In March 2024, Perkins Coie announced the closure of its office in Shanghai, China. Later in September, the firm confirmed that it had commenced the process of closing its Beijing office and would shift its strategic focus in China to Shenzhen. However, days later, Loeb & Loeb announced that it would acquire Perkins Coie's IP firm, which was established in 2019 in Shenzhen, as well as Perkins Coie's Beijing team of 17 lawyers.

In May 2024, the firm announced the launch of a London office with a technology-focused corporate practice. The London office is led by corporate lawyer Ian Bagshaw.

In September 2025, the firm fired a lawyer over a social media post that criticized Charlie Kirk.

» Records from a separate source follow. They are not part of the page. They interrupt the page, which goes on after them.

Lemma Z_of_bits_fold_testbit (f : Z -> bool) (l : list Z) (acc n : Z) :
  0 <= n -> (forall m, m ∈ l -> 0 <= m) ->
  Z.testbit
    (fold_left (fun acc m => Z.lor acc (if f m then 2 ^ m else 0)) l acc) n =
  Z.testbit acc n || (bool_decide (n ∈ l) && f n).
Proof.
  intros Hn. revert acc.
  induction l as [|m l IH]; intros acc Hl; cbn [fold_left].
  - rewrite bool_decide_eq_false_2 by apply not_elem_of_nil.
    rewrite orb_false_r. reflexivity.
  - rewrite IH by (intros k Hk; apply Hl, list_elem_of_further, Hk).
    rewrite Z.lor_spec.
    assert (Hm : 0 <= m) by apply Hl, list_elem_of_here.
    destruct (decide (n = m)) as [->|Hne].
    + rewrite (bool_decide_eq_true_2 (m ∈ m :: l)) by apply list_elem_of_here.
      destruct (f m); simpl.
      * rewrite Z.pow2_bits_eqb, Z.eqb_refl by lia.
        rewrite orb_true_r. reflexivity.
      * rewrite Z.testbit_0_l, andb_false_r, !orb_false_r. reflexivity.
    + assert (Hbit : Z.testbit (if f m then 2 ^ m else 0) n = false).
      { destruct (f m); [|apply Z.testbit_0_l].
        rewrite Z.pow2_bits_eqb by lia. apply Z.eqb_neq. lia. }
      rewrite Hbit, orb_false_r. f_equal. f_equal.
      apply bool_decide_ext. rewrite elem_of_cons. intuition congruence.
Qed.

Lemma Z_of_bits_testbit (width : Z) (f : Z -> bool) (n : Z) :
  0 <= n -> Z.testbit (Ref.Z_of_bits width f) n = (n <? width) && f n.
Proof.
  intros Hn. unfold Ref.Z_of_bits, for_loop.
  rewrite Z_of_bits_fold_testbit.
  - rewrite Z.testbit_0_l. simpl. f_equal.
    destruct (Z.ltb_spec n width).
    + apply bool_decide_eq_true_2, elem_of_seqZ. lia.
    + apply bool_decide_eq_false_2. rewrite elem_of_seqZ. lia.
  - exact Hn.
  - intros m Hm. apply elem_of_seqZ in Hm. lia.
Qed.

Lemma clprod_testbit (a b n : Z) :
  0 <= n ->
  Z.testbit (Ref.clprod a b) n = (n <? 64) && Ref.clprod_bit a b n.
Proof. intros Hn. apply Z_of_bits_testbit, Hn. Qed.

Lemma bits_testbit (v hi lo n : Z) :
  0 <= lo <= hi + 1 -> 0 <= n ->
  Z.testbit (Ref.bits v hi lo) n = (n <? hi - lo + 1) && Z.testbit v (n + lo).
Proof.
  intros Hr Hn. unfold Ref.bits.
  rewrite Z.testbit_mod_pow2, Z.shiftr_spec by lia. reflexivity.
Qed.

Lemma RiscVClmul_testbit (a b n : Z) :
  0 <= n ->
  Z.testbit (RV32.RiscVClmul a b) n = (n <? 32) && Ref.clprod_bit a b n.
Proof.
  intros Hn. unfold RV32.RiscVClmul, kXlen. rewrite clmul_loop_testbit.
  destruct (Z.ltb_spec n 32) as [Hlt|Hge]; simpl.
  - unfold Ref.clprod_bit.
    rewrite (xor_range_restrict _ 0 0 (n + 1) 32) by
      (try lia; intros i Hi Hout; rewrite shl32_testbit by lia;
       rewrite (Z.testbit_neg_r a (n - i)) by lia;
       rewrite !andb_false_r; reflexivity).
    apply xor_range_ext. intros i Hi. rewrite shl32_testbit by lia.
    destruct (Z.ltb_spec n 32); [reflexivity | lia].
  - apply xor_range_all_false. intros i Hi. rewrite shl32_testbit by lia.
    destruct (Z.ltb_spec n 32); [lia|]. apply andb_false_r.
Qed.

Lemma RiscVClmulh_testbit (a b n : Z) :
  is_u32 a -> is_u32 b -> 0 <= n ->
  Z.testbit (RV32.RiscVClmulh a b) n =
  (n <? 32) && Ref.clprod_bit a b (n + 32).
Proof.
  intros Ha Hb Hn. unfold RV32.RiscVClmulh, kXlen.
  rewrite clmul_loop_testbit.
  destruct (Z.ltb_spec n 32) as [Hlt|Hge]; simpl.
  - unfold Ref.clprod_bit.
    rewrite (xor_range_restrict _ 0 1 32 (n + 32 + 1)).
    + apply xor_range_ext. intros i Hi. rewrite shr32_testbit by lia.
      do 2 f_equal. lia.
    + lia.
    + lia.
    + lia.
    + intros j Hj Hout. destruct (decide (j = 0)) as [->|Hnz].
      * rewrite (is_u32_high_bits a) by (assumption || lia).
        apply andb_false_r.
      * rewrite (is_u32_high_bits b) by (assumption || lia). reflexivity.
  - apply xor_range_all_false. intros i Hi. rewrite shr32_testbit by lia.
    rewrite (is_u32_high_bits a) by (assumption || lia). apply andb_false_r.
Qed.

(** The loop of [clmulr] stops at [i = kXlen - 2]: against bit [n + 31] of
    the product, the term of operand bit 31 is missing. *)
Lemma RiscVClmulr_testbit (a b n : Z) :
  is_u32 a -> is_u32 b -> 0 <= n ->
  Z.testbit (RV32.RiscVClmulr a b) n =
  (n <? 32) &&
  xorb (Ref.clprod_bit a b (n + 31)) (Z.testbit b 31 && Z.testbit a n).
Proof.
  intros Ha Hb Hn. unfold RV32.RiscVClmulr, kXlen.
  rewrite clmul_loop_testbit. change (32 - 1) with 31.
  destruct (Z.ltb_spec n 32) as [Hlt|Hge]; simpl.
  - unfold Ref.clprod_bit.
    rewrite (xor_range_restrict _ 0 0 (31 + 1) (n + 31 + 1)) by
      (try lia; intros j Hj Hout;
       rewrite (is_u32_high_bits b) by (assumption || lia); reflexivity).
    rewrite xor_range_last by lia.
    replace (n + 31 - 31) with n by lia.
    rewrite xorb_assoc, xorb_nilpotent, xorb_false_r.
    apply xor_range_ext. intros i Hi. rewrite shr32_testbit by lia.
    do 2 f_equal. lia.
  - apply xor_range_all_false. intros i Hi. rewrite shr32_testbit by lia.
    rewrite (is_u32_high_bits a) by (assumption || lia). apply andb_false_r.
Qed.

(** C4: [clmul] returns the low 32 bits of the carry-less product of its
    operands; in particular [clmul(0xFFFFFFFF, 0xFFFFFFFF) = 0x55555555]. *)
Theorem clmul_low_bits (a b : Z) (Ha : is_u32 a) (Hb : is_u32 b) :
  RV32.RiscVClmul a b = Ref.bits (Ref.clprod a b) 31 0 /\
  RV32.RiscVClmul 0xFFFFFFFF 0xFFFFFFFF = 0x55555555.
Proof.
  split; [|vm_compute; reflexivity].
  apply Z.bits_inj'. intros n Hn.
  rewrite RiscVClmul_testbit, bits_testbit, clprod_testbit by lia.
  rewrite Z.add_0_r. change (31 - 0 + 1) with 32.
  destruct (Z.ltb_spec n 32); [|reflexivity].
  destruct (Z.ltb_spec n 64); [reflexivity | lia].
Qed.

Lemma clmul_low_bits_witness :
  RV32.RiscVClmul 0xFFFFFFFF 0xFFFFFFFF =
  Ref.bits (Ref.clprod 0xFFFFFFFF 0xFFFFFFFF) 31 0 /\
  RV32.RiscVClmul 0xFFFFFFFF 0xFFFFFFFF = 0x55555555.
Proof.
  apply (clmul_low_bits 0xFFFFFFFF 0xFFFFFFFF); unfold is_u32; lia.
Defined.

(** [clmulh] returns bits [63:32] of the carry-less product. *)
Lemma clmulh_high_bits (a b : Z) :
  is_u32 a -> is_u32 b ->
  RV32.RiscVClmulh a b = Ref.bits (Ref.clprod a b) 63 32.
Proof.
  intros Ha Hb. apply Z.bits_inj'. intros n Hn.
  rewrite RiscVClmulh_testbit, bits_testbit, clprod_testbit by (lia || assumption).
  change (63 - 32 + 1) with 32.
  destruct (Z.ltb_spec n 32); [|reflexivity].
  destruct (Z.ltb_spec (n + 32) 64); [reflexivity | lia].
Qed.

(** [clmulr] returns bits [62:31] of the carry-less product when bit 31 of
    its second operand is clear. *)
Lemma clmulr_bits_small_operand (a b : Z) :
  is_u32 a -> 0 <= b < 2 ^ 31 ->
  RV32.RiscVClmulr a b = Ref.bits (Ref.clprod a b) 62 31.
Proof.
  intros Ha Hb.
  assert (Hb32 : is_u32 b) by (unfold is_u32; lia).
  assert (Hb31 : Z.testbit b 31 = false).
  { rewrite <- (Z.mod_small b (2 ^ 31)) by lia.
    apply Z.mod_pow2_bits_high. lia. }
  apply Z.bits_inj'. intros n Hn.
  rewrite RiscVClmulr_testbit, bits_testbit, clprod_testbit by (lia || assumption).
  rewrite Hb31. simpl. rewrite xorb_false_r.
  change (62 - 31 + 1) with 32.
  destruct (Z.ltb_spec n 32); [|reflexivity].
  destruct (Z.ltb_spec (n + 31) 64); [reflexivity | lia].
Qed.

(** The carry-less product of two 32-bit operands has degree at most 62. *)
Lemma clprod_bit_high (a b n : Z) :
  is_u32 a -> is_u32 b -> 63 <= n -> Ref.clprod_bit a b n = false.
Proof.
  intros Ha Hb Hn. apply xor_range_all_false. intros j Hj.
  destruct (decide (j < 32)).
  - rewrite (is_u32_high_bits a) by (assumption || lia). apply andb_false_r.
  - rewrite (is_u32_high_bits b) by (assumption || lia). reflexivity.
Qed.

(** With bit 31 of the second operand clear, [clmulh] is [clmulr] shifted
    right by one. *)
Lemma clmulh_clmulr_small_operand (a b : Z) :
  is_u32 a -> 0 <= b < 2 ^ 31 ->
  RV32.RiscVClmulh a b = Z.shiftr (RV32.RiscVClmulr a b) 1.
Proof.
  intros Ha Hb.
  assert (Hb32 : is_u32 b) by (unfold is_u32; lia).
  rewrite clmulh_high_bits, clmulr_bits_small_operand by assumption.
  apply Z.bits_inj'. intros n Hn.
  rewrite Z.shiftr_spec, !bits_testbit, !clprod_testbit by lia.
  change (63 - 32 + 1) with 32. change (62 - 31 + 1) with 32.
  replace (n + 1 + 31) with (n + 32) by lia.
  destruct (Z.ltb_spec n 32), (Z.ltb_spec (n + 1) 32),
    (Z.ltb_spec (n + 32) 64); try lia; try reflexivity.
  rewrite clprod_bit_high by (assumption || lia). reflexivity.
Qed.

(** C5: [clmulh(a, b)] is bits [63:32] of the carry-less product
    ([clmulh_high_bits]), but [clmulr(a, b)] is not always bits [62:31] of
    it: for [a = 1], [b = 0x80000000] the product is [2^31], whose bits
    [62:31] are 1, and the code returns 0. *)
Theorem clmulr_drops_operand_bit_31 :
  RV32.RiscVClmulr 1 0x80000000 = 0 /\
  Ref.bits (Ref.clprod 1 0x80000000) 62 31 = 1 /\
  RV32.RiscVClmulh 1 0x80000000 = Ref.bits (Ref.clprod 1 0x80000000) 63 32.
Proof. repeat split; vm_compute; reflexivity. Qed.

(** Read as its comment has it, a reverse carry-less multiplication (the
    bit reversal of [clmul] on the reversed operands), [clmulr(1,
    0x80000000)] is 1 as well. *)
Example clmulr_as_reversed_clmul :
  Ref.bitrev32 (RV32.RiscVClmul (Ref.bitrev32 1) (Ref.bitrev32 0x80000000)) = 1.
Proof. vm_compute. reflexivity. Qed.

(** C10: [clmulh(a, b) = clmulr(a, b) >> 1] fails on the code for
    [a = 2], [b = 0x80000000]: [clmulh] returns 1 (the product is [2^32])
    and [clmulr] returns 0. *)
Theorem clmulh_not_half_of_clmulr :
  RV32.RiscVClmulh 2 0x80000000 = 1 /\
  Z.shiftr (RV32.RiscVClmulr 2 0x80000000) 1 = 0 /\
  Ref.bits (Ref.clprod 2 0x80000000) 62 31 = 2.
Proof. repeat split; vm_compute; reflexivity. Qed.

In November 2025, Perkins Coie and Ashurst LLP announced a merger to form Ashurst Perkins Coie. The following April, the partners of both firms voted in support of the merger, which was completed in June 2026.

== Perkins Coie's Political Law Practice ==
Perkins Coie's Political Law Practice was founded by attorney Bob Bauer in 1980. The practice's clients primarily include major corporations, Democratic candidates and elected officials, and other left leaning organizations.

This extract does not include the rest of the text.